Taking an ‘artivist’ approach with a bold call-to-action, The New Zealand Dance Company (Shona McCullagh) and The Conch (Nina Nawalowalo and Tom McCrory) present the premiere of their new dance/theatre work This Fragile Planet. Hope and humanity’s endless ability to persevere through trial and tribulation are themes of the work, which uses the show as a vehicle to explore intergenerational democracy and regeneration across the natural world. Choreographed by Ross McCormack and performed to intimate audiences of just 100 people per show, it has audience and performers sharing the floor of the Great Hall in a touching and ultimately uplifting journey of imagination and connection.
 
Using dance to explore both action and reaction, Hawaiki TŪ’s powerful new work Taurite invokes the ancestral roots of Māori dance in a vital and ritualistic experience. Using indigenous physical expression, the company takes us on a contemporary journey of reclamation in the Concert Chamber, for a strictly limited season that showcases haka at the height of its storytelling powers.
 
For theatregoers, award-winning Pasifika theatre company Tales from a Kava Bowl present Burning Opinion, a bilingual piece performed in Tongan and English. Set in the lead-up to the 2006 riots in Tonga’s capital, it combines the power of traditional culture and the force of contemporary theatre in an evocative exploration of movement, dance, song, and spoken word to re-imagine this time period in Tongan.

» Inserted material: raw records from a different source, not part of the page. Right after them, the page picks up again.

(** The vote names known blocks at their slots on one chain, and its slot is between
    the head's and the current one, with the gossip allowance. *)
Record vote_valid (s : Store) (d : AttestationData) : Prop := {
  vv_source : checkpoint_in (sto_blocks s) (ad_source d);
  vv_target : checkpoint_in (sto_blocks s) (ad_target d);
  vv_head : checkpoint_in (sto_blocks s) (ad_head d);
  vv_source_target : ancestor (sto_blocks s) (cp_root (ad_source d)) (cp_root (ad_target d));
  vv_target_head : ancestor (sto_blocks s) (cp_root (ad_target d)) (cp_root (ad_head d));
  vv_slot : cp_slot (ad_head d) <= ad_slot d;
  vv_horizon : ad_slot d * INTERVALS_PER_SLOT <= sto_time s + GOSSIP_DISPARITY_INTERVALS
}.

Definition vote_rejections : list RejectionReason :=
  [UNKNOWN_SOURCE_BLOCK; UNKNOWN_TARGET_BLOCK; UNKNOWN_HEAD_BLOCK; SOURCE_AFTER_TARGET;
   HEAD_OLDER_THAN_TARGET; SOURCE_SLOT_MISMATCH; TARGET_SLOT_MISMATCH; HEAD_SLOT_MISMATCH;
   SOURCE_NOT_ANCESTOR_OF_TARGET; TARGET_NOT_ANCESTOR_OF_HEAD; ATTESTATION_SLOT_BEFORE_HEAD;
   ATTESTATION_TOO_FAR_IN_FUTURE].

Lemma checkpoint_ancestor_slot blocks a d :
  parents_earlier blocks -> checkpoint_in blocks a -> checkpoint_in blocks d ->
  ancestor blocks (cp_root a) (cp_root d) -> cp_slot a <= cp_slot d.
Proof.
  intros He (ba & Ea & <-) (bd & Ed & <-) Hanc. by apply (ancestor_slot blocks He _ _ _ _ Hanc Ea Ed).
Qed.

(** A checkpoint's block is unknown, or is looked up and has a slot to compare. *)
Lemma checkpoint_lookup blocks c :
  (exists b, dget (cp_root c) blocks = Some b /\ dmem (cp_root c) blocks = true /\
     dgetitem (cp_root c) blocks = Ok b /\ (checkpoint_in blocks c <-> bk_slot b = cp_slot c)) \/
  (dmem (cp_root c) blocks = false /\ ~ checkpoint_in blocks c).
Proof.
  destruct (dget (cp_root c) blocks) as [b|] eqn:E.
  - left. exists b. rewrite (proj2 (dmem_true _ _)) by eauto. unfold dgetitem. rewrite E.
    split_and!; try done. split; [by intros (b' & E' & <-); simplify_eq|by exists b].
  - right. split; [by apply dmem_false|]. intros (b & E' & _). congruence.
Qed.
(** ** Processing a block *)

(** [ancestors]: the roots from [root] up to the first parent missing from the store *)
Fixpoint chain_roots (fuel : nat) (blocks : dict Bytes32 Block) (seen : list Bytes32) (root : Bytes32)
    : result (list Bytes32) :=
  match dget root blocks with
  | None => Ok seen
  | Some block =>
      match fuel with
      | O => Err OutOfFuel
      | S fuel => chain_roots fuel blocks (sadd root seen) (bk_parent_root block)
      end
  end.

(** Blocks of the old chain that are not on the new one *)
Definition reorg_depth (blocks : dict Bytes32 Block) (old_head new_head : Bytes32) : result Z :=
  old ← chain_roots (length blocks) blocks [] old_head;
  new ← chain_roots (length blocks) blocks [] new_head;
  Ok (Zlen (sdiff old new)).

(** The batch of [_persist_block] *)
Definition _persist_block (store : Store) (block : Block) : list db_write :=
  let block_root := hash_tree_root block in
  [put_block block block_root] ++
  match dget block_root (sto_states store) with
  | Some post_state =>
      [put_state post_state block_root; put_block_root_by_state_root (hash_tree_root post_state) block_root]
  | None => []
  end ++
  [put_block_root_by_slot (bk_slot block) block_root; put_head_root (sto_head store);
   put_justified_checkpoint (sto_latest_justified store); put_finalized_checkpoint (sto_latest_finalized store)] ++
  (if cp_slot (sto_latest_finalized store) >? 0
   then [prune_before_slot (cp_slot (sto_latest_finalized store)) [cp_root (sto_latest_finalized store)]]
   else []).

Section Service.
Context `{Crypto} `{SetOrder} `{Network}.

(** The keys of each attestation of a block, then the proposer's *)
Definition block_public_keys (validators : list Validator) (block : Block) : result (list (list ssz_value)) :=
  attestation_keys ← mapM (fun a =>
    indices ← to_validator_indices (aa_bits a); mapM (attestation_key validators) indices)
    (bd_attestations (bk_body block));
  v ← of_option IndexError (validators !! Z.to_nat (bk_proposer_index block));
  proposer_key ← PublicKey_decode_bytes (val_proposal_public_key v);
  Ok (attestation_keys ++ [[proposer_key]]).

Definition local_proofs_by_root (pool : ProofPool) : dict Bytes32 (list SingleMessageAggregate) :=
  foldl (fun d e => dset (hash_tree_root e.1) (default [] (dget (hash_tree_root e.1) d) ++ e.2) d) [] pool.

(** The proof of one attestation of the block, merged with the local ones *)
Definition recover_proof (validators : list Validator) (block : SignedBlock) (keys : list (list ssz_value))
    (local_proofs : list SingleMessageAggregate) (a : AggregatedAttestation) : result SingleMessageAggregate :=
  let data_root := hash_tree_root (aa_data a) in
  split ← mma_split_by_message (sb_proof block) data_root keys (aa_bits a);
  match local_proofs with
  | [] => Ok split
  | _ =>
      children ← mapM (child_with_keys validators) (split :: local_proofs);
      sma_aggregate children [] data_root (ad_slot (aa_data a))
  end.

(** Drop the superseded partials of the pool's entries with this data root. *)
Definition drop_superseded (data_root : Bytes32) (superseded : list SingleMessageAggregate) (pool : ProofPool) : ProofPool :=
  omap (fun e =>
    if bool_decide (hash_tree_root e.1 = data_root)
    then match sdiff e.2 superseded with [] => None | remaining => Some (e.1, remaining) end
    else Some e) pool.
(* ===== verification/StorageCorrect.v ===== *)
(** * The storage implements an abstract snapshot

    A snapshot maps roots to blocks and states, with the pointers and the indices.  The
    rows of the database are the encodings of a snapshot; every write is the abstract
    write on it, a batch applies all of its writes or none, and a read returns what the
    snapshot holds. *)

From stdpp Require Import strings.
From S2P Require Import Prelude Pydict Uint Ssz SszCorrect Sha256 Merkle Containers StateTransition Proofs Signatures.
From S2P Require Import Samples ForkChoice Aggregation Duties SampleStores SszRecords Varint Snappy ReqResp BlockCache PeerManager StateMonad Backfill SyncService.
From S2P Require Import Storage.

(** ** Mapping the values of a dict *)
Definition dmap {K V W} (g : V -> W) (d : dict K V) : dict K W := (fun kv => (kv.1, g kv.2)) <$> d.

Section Dmap.
Context {K V W : Type} `{EqDecision K} (g : V -> W).

Lemma dget_dmap k (d : dict K V) : dget k (dmap g d) = g <$> dget k d.
Proof. induction d as [|[k' v] d IH]; cbn; [done|]. by case_decide. Qed.

Lemma dmem_dmap k (d : dict K V) : dmem k (dmap g d) = dmem k d.
Proof. unfold dmem. apply bool_decide_ext. rewrite dget_dmap. apply fmap_is_Some. Qed.

Lemma dset_dmap k v (d : dict K V) : dset k (g v) (dmap g d) = dmap g (dset k v d).
Proof. induction d as [|[k' w] d IH]; cbn; [done|]. case_decide; cbn; [done|]. by f_equal. Qed.

Lemma filter_dmap (p : K * W -> bool) (q : K * V -> bool) (d : dict K V) :
  (forall k v, (k, v) ∈ d -> p (k, g v) = q (k, v)) ->
  filter (fun row => p row = false) (dmap g d) = dmap g (filter (fun row => q row = false) d).
Proof.
  induction d as [|[k v] d IH]; intros Hpq; [done|]. unfold dmap in *. cbn [fmap list_fmap fst snd].
  rewrite !filter_cons, (Hpq k v) by (by left). rewrite IH by (intros; apply Hpq; by right). by case_decide.
Qed.
End Dmap.

(** ** Snapshots *)
Record Snapshot := {
  sn_blocks : dict Bytes32 Block;
  sn_states : dict Bytes32 State;
  sn_justified : option Checkpoint;
  sn_finalized : option Checkpoint;
  sn_head : option Bytes32;
  sn_genesis_time : option Z;
  sn_slot_index : dict Z Bytes32;
  sn_state_root_index : dict Bytes32 Bytes32
}.
Definition empty_snapshot : Snapshot := {|
  sn_blocks := []; sn_states := []; sn_justified := None; sn_finalized := None; sn_head := None;
  sn_genesis_time := None; sn_slot_index := []; sn_state_root_index := [] |}.

Definition sn_prune (slot : Z) (keep : list Bytes32) (s : Snapshot) : Snapshot :=
  let blocks := filter (fun row => expired slot keep (bk_slot row.2) row.1 = false) (sn_blocks s) in {|
  sn_blocks := blocks;
  sn_states := filter (fun row => expired slot keep (st_slot row.2) row.1 = false) (sn_states s);
  sn_justified := sn_justified s; sn_finalized := sn_finalized s; sn_head := sn_head s;
  sn_genesis_time := sn_genesis_time s;
  sn_slot_index := filter (fun row => expired slot keep row.1 row.2 = false) (sn_slot_index s);
  sn_state_root_index := filter (fun row => negb (dmem row.2 blocks) = false) (sn_state_root_index s) |}.
(* ===== verification/StoreTheorems.v ===== *)
(** * What the store guarantees

    [store_step] is one call of a handler that succeeds; [reachable_store] a run of
    them from a consistent anchor.  The theorems of fork choice: the head is the
    LMD-GHOST head, the safe target has a supermajority at every step, votes are
    admitted exactly when they describe known blocks on one chain, and no call
    crashes. *)

From S2P Require Import Prelude Pydict Uint Ssz SszCorrect Sha256 Merkle Containers.
From S2P Require Import StateTransition Samples StateCorrect StateHistory Proofs Signatures.
From S2P Require Import SignaturesCorrect ForkChoice ForkChoiceCorrect StoreVotes StoreCorrect.
From S2P Require Import StoreHandlers Aggregation Duties SampleStores AggregationCorrect.
From S2P Require Import StoreReachable DutiesCorrect.

Section Steps.
Context `{Crypto} (anchor : Bytes32 * Block).

(** The inputs are values of their SSZ classes; [no_cycle] and [hash not yet known]
    exclude collisions of the hash. *)
Inductive store_step (s : Store) : Store -> Prop :=
| step_block sb s' :
    ssz_valid (sb_block sb) = true -> no_cycle anchor (sb_block sb) ->
    on_block s sb = Ok s' -> store_step s s'
| step_attestation sa is_aggregator s' :
    0 <= sa_validator_index sa -> is_Ok (container_encode (sa_signature sa)) = true ->
    on_gossip_attestation s sa is_aggregator = Ok s' -> store_step s s'
| step_aggregated sa s' :
    ssz_valid (saa_proof sa) = true ->
    on_gossip_aggregated_attestation s sa = Ok s' -> store_step s s'
| step_tick target has_proposal is_aggregator s' aggregates :
    in_range 64 target -> on_tick s target has_proposal is_aggregator = Ok (s', aggregates) ->
    store_step s s'
| step_produce slot validator_index s' b sigs :
    produce_block_with_signatures s slot validator_index = Ok (s', b, sigs) ->
    ssz_valid b = true -> no_cycle anchor b ->
    dget (hash_tree_root b) (sto_blocks s) = None -> store_step s s'.

Context (registry : list Validator).

Definition store_good (s : Store) : Prop := store_ok anchor registry s /\ 0 <= sto_time s.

Going behind the scenes in this moment of history, this work will also take us backstage into the Green Room of the Great Hall – a treat for audiences to access a space rarely seen by the public.
 
A wholly unique multi-sensorial experience, Who Lived in a Vinegar Bottle? is a 20-minute installation art performance played on a loop in the Concert Chamber to an intimate audience of 20 people at a time. The installation was created by award-winning lighting designer Rachel Marlow in her debut work as a producer. Inspired by the rhyming Brothers Grimm tale The Little Old Woman Who Lived in a Vinegar Bottle, which Marlow loved as a child, the story follows a sour old woman who is continually granted wishes from a fairy, only to find she cannot be satisfied.
 
After picking up the Fringe Hero and Best Musical Act awards in the 2019 Auckland Fringe Awards, Outsider Sounds returns with an eclectic new line-up for 2020. Curated by Bob Frisbee and Matthew Crawley, a handpicked selection of the finest musicians from around Auckland and beyond will create an alcove of sonic delights with their free performances. Audiences are invited to take a trip up the Town Hall’s grand foyer staircase as the top-floor mezzanine transforms into an acoustic lounge-bar in a series of 13 intimate gigs over five days.
 
The Fringe Town music programme is headlined by the impressive teen trio Alien Weaponry, performing in the Great Hall after winning the Auckland Live Best Independent Debut at the Taite Music Prize awards last year. Fusing old-school thrash and groove with lyrics in English and te reo Māori, the Northland brothers return home for their first show in Aotearoa for 2020, after taking festivals across Scandinavia by storm and having their debut record Tū voted album of the decade in Finland.
 
After an incredible debut in 2019, Auckland Live is delighted to bring Fringe Town back for the 2020 festival, allowing all to experience the historic Auckland Town Hall in exciting and unexpected ways. Unafraid to tackle the political and challenge expectations from every angle, Fringe Town is Auckland’s chance to embrace the extraordinary.